Definition sf_add (a b : Sf) (f : SfFormat) (st : SfStatus) : Sf * SfStatus :=
  if is_cls SF_NAN a || is_cls SF_NAN b then (special false SF_NAN, st)
  else if is_cls SF_INF a || is_cls SF_INF b then
    if is_cls SF_INF a && is_cls SF_INF b && negb (Bool.eqb (sign a) (sign b))
    then make_nan st
    else ((if is_cls SF_INF a then a else b), st)
  else if is_cls SF_ZERO a && is_cls SF_ZERO b then
    (special (sign a && sign b) SF_ZERO, st)
  else if is_cls SF_ZERO a then round_pack (sign b) (hi b) (lo b) (exp b) false f st
  else if is_cls SF_ZERO b then round_pack (sign a) (hi a) (lo a) (exp a) false f st
  else if exp a <? exp b then sf_add_aligned b a f st
  else sf_add_aligned a b f st.

Definition sf_sub (a b : Sf) (f : SfFormat) (st : SfStatus) : Sf * SfStatus :=
  sf_add a (sf_neg b) f st.

(** The 4x4 schoolbook product over 32-bit limbs, into eight accumulators. *)
Definition mul_inner (xi : Z) (y : list Z) (i : nat) (j : nat) (st : list Z * Z) : list Z * Z :=
  let '(acc, carry) := st in
  let cur := (acc !!! (i + j)%nat) +64 (xi *64 (y !!! j)) +64 carry in
  (<[(i + j)%nat := cur &64 0xffffffff]> acc, cur >>64 32).

Definition mul_row (x y : list Z) (i : nat) (acc : list Z) : list Z :=
  let '(acc, carry) := for_up 4 0 (mul_inner (x !!! i) y i) (acc, 0) in
  <[(i + 4)%nat := (acc !!! (i + 4)%nat) +64 carry]> acc.

Definition limbs32 (h l : Z) : list Z := [u32 l; u32 (l >>64 32); u32 h; u32 (h >>64 32)].

Definition mul_256 (ah al bh bl : Z) : list Z :=
  let acc := for_up 4 0 (mul_row (limbs32 ah al) (limbs32 bh bl)) (replicate 8 0) in
  [(acc !!! 0%nat) |64 ((acc !!! 1%nat) <<64 32);
   (acc !!! 2%nat) |64 ((acc !!! 3%nat) <<64 32);
   (acc !!! 4%nat) |64 ((acc !!! 5%nat) <<64 32);
   (acc !!! 6%nat) |64 ((acc !!! 7%nat) <<64 32)].

(** [for (i = 3; i >= 0; i--) if (p[i]) return i * 64 + bits; return 0;] *)
Fixpoint bitlen_words (p : list Z) (n : nat) : Z :=
  match n with
  | O => 0
  | S i => if negb (p !!! i =? 0) then Z.of_nat i * 64 + (bitlen_loop (p !!! i) 0).2
           else bitlen_words p i
  end.
Definition bitlen_256 (p : list Z) : Z := bitlen_words p 4.

Definition low_bits_set_256 (p : list Z) (d : Z) : bool :=
  let w := Z.to_nat (Z.quot d 64) in
  let b := Z.rem d 64 in
  if for_up (Nat.min w 4) 0 (fun i found => found || negb (p !!! i =? 0)) false then true
  else negb (b =? 0) && (w <? 4)%nat && negb (p !!! w &64 ((1 <<64 b) -64 1) =? 0).

Definition shr_256 (p : list Z) (d : Z) : list Z :=
  let w := Z.to_nat (Z.quot d 64) in
  let b := Z.rem d 64 in
  let p :=
    if negb (w =? 0)%nat then
      let p := for_up (4 - w) 0 (fun i p => <[i := p !!! (i + w)%nat]> p) p in
      for_up (4 - (4 - w)) (4 - w) (fun i p => <[i := 0]> p) p
    else p in
  if negb (b =? 0) then
    let p := for_up 3 0 (fun i p =>
      <[i := ((p !!! i) >>64 b) |64 ((p !!! (i + 1)%nat) <<64 (64 - b))]> p) p in
    <[3%nat := (p !!! 3%nat) >>64 b]> p
  else p.

Definition sf_mul (a b : Sf) (f : SfFormat) (st : SfStatus) : Sf * SfStatus :=
  let sg := xorb (sign a) (sign b) in
  if is_cls SF_NAN a || is_cls SF_NAN b then (special false SF_NAN, st)
  else if is_cls SF_INF a || is_cls SF_INF b then
    if is_cls SF_ZERO a || is_cls SF_ZERO b then make_nan st
    else (special sg SF_INF, st)
  else if is_cls SF_ZERO a || is_cls SF_ZERO b then (special sg SF_ZERO, st)
  else
    let p := mul_256 (hi a) (lo a) (hi b) (lo b) in
    let pexp := exp a + exp b in
    let len := bitlen_256 p in
    let drop := len - 128 in
    let '(p, sticky, pexp) :=
      if 128 <? len then (shr_256 p drop, low_bits_set_256 p drop, pexp + drop)
      else (p, false, pexp) in
    round_pack sg (p !!! 1%nat) (p !!! 0%nat) pexp sticky f st.

(** Normalize a significand to 120 bits. *)
Definition div_normalize (h l k : Z) : Z * Z :=
  if 0 <? k then u128_shl h l k
  else if k <? 0 then let '(h, l, _) := u128_shr_sticky h l (- k) in (h, l)
  else (h, l).

Definition div_step (qbits : Z) (dh dl : Z) (i : nat) (st : Z * Z * Z * Z) : Z * Z * Z * Z :=
  let '(qh, ql, rh, rl) := st in
  let qh := (qh <<64 1) |64 (ql >>64 63) in
  let ql := ql <<64 1 in
  let '(rh, rl, ql) :=
    if 0 <=? u128_cmp rh rl dh dl then
      let '(rh, rl) := u128_sub rh rl dh dl in (rh, rl, ql |64 1)
    else (rh, rl, ql) in
  let '(rh, rl) := if Z.of_nat i + 1 <? qbits then u128_shl rh rl 1 else (rh, rl) in
  (qh, ql, rh, rl).

Definition sf_div (a b : Sf) (f : SfFormat) (st : SfStatus) : Sf * SfStatus :=
  let prec := prec_of f in
  let qbits := prec + 2 in
  let sg := xorb (sign a) (sign b) in
  if is_cls SF_NAN a || is_cls SF_NAN b then (special false SF_NAN, st)
  else if is_cls SF_INF a && is_cls SF_INF b then make_nan st
  else if is_cls SF_ZERO a && is_cls SF_ZERO b then make_nan st
  else if is_cls SF_ZERO b then (special sg SF_INF, set_invalid st)
  else if is_cls SF_ZERO a || is_cls SF_INF b then (special sg SF_ZERO, st)
  else if is_cls SF_INF a then (special sg SF_INF, st)
  else
    let ka := 120 - u128_bitlen (hi a) (lo a) in
    let kb := 120 - u128_bitlen (hi b) (lo b) in
    let '(rh, rl) := div_normalize (hi a) (lo a) ka in
    let '(dh, dl) := div_normalize (hi b) (lo b) kb in
    let aexp := exp a - ka in
    let bexp := exp b - kb in
    let '(qh, ql, rh, rl) :=
      for_up (Z.to_nat qbits) 0 (div_step qbits dh dl) (0, 0, rh, rl) in
    round_pack sg qh ql (aexp - bexp - (qbits - 1)) (negb (rh |64 rl =? 0)) f st.

Definition sf_convert (a : Sf) (from to : SfFormat) (st : SfStatus) : Sf * SfStatus :=
  if negb (is_cls SF_NORMAL a) then (a, st)
  else round_pack (sign a) (hi a) (lo a) (exp a) false to st.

The task:
Where does the word "aexp" occur in the data? Copy every line that has it.

Output of the exercise:
    let aexp := exp a - ka in
    round_pack sg qh ql (aexp - bexp - (qbits - 1)) (negb (rh |64 rl =? 0)) f st.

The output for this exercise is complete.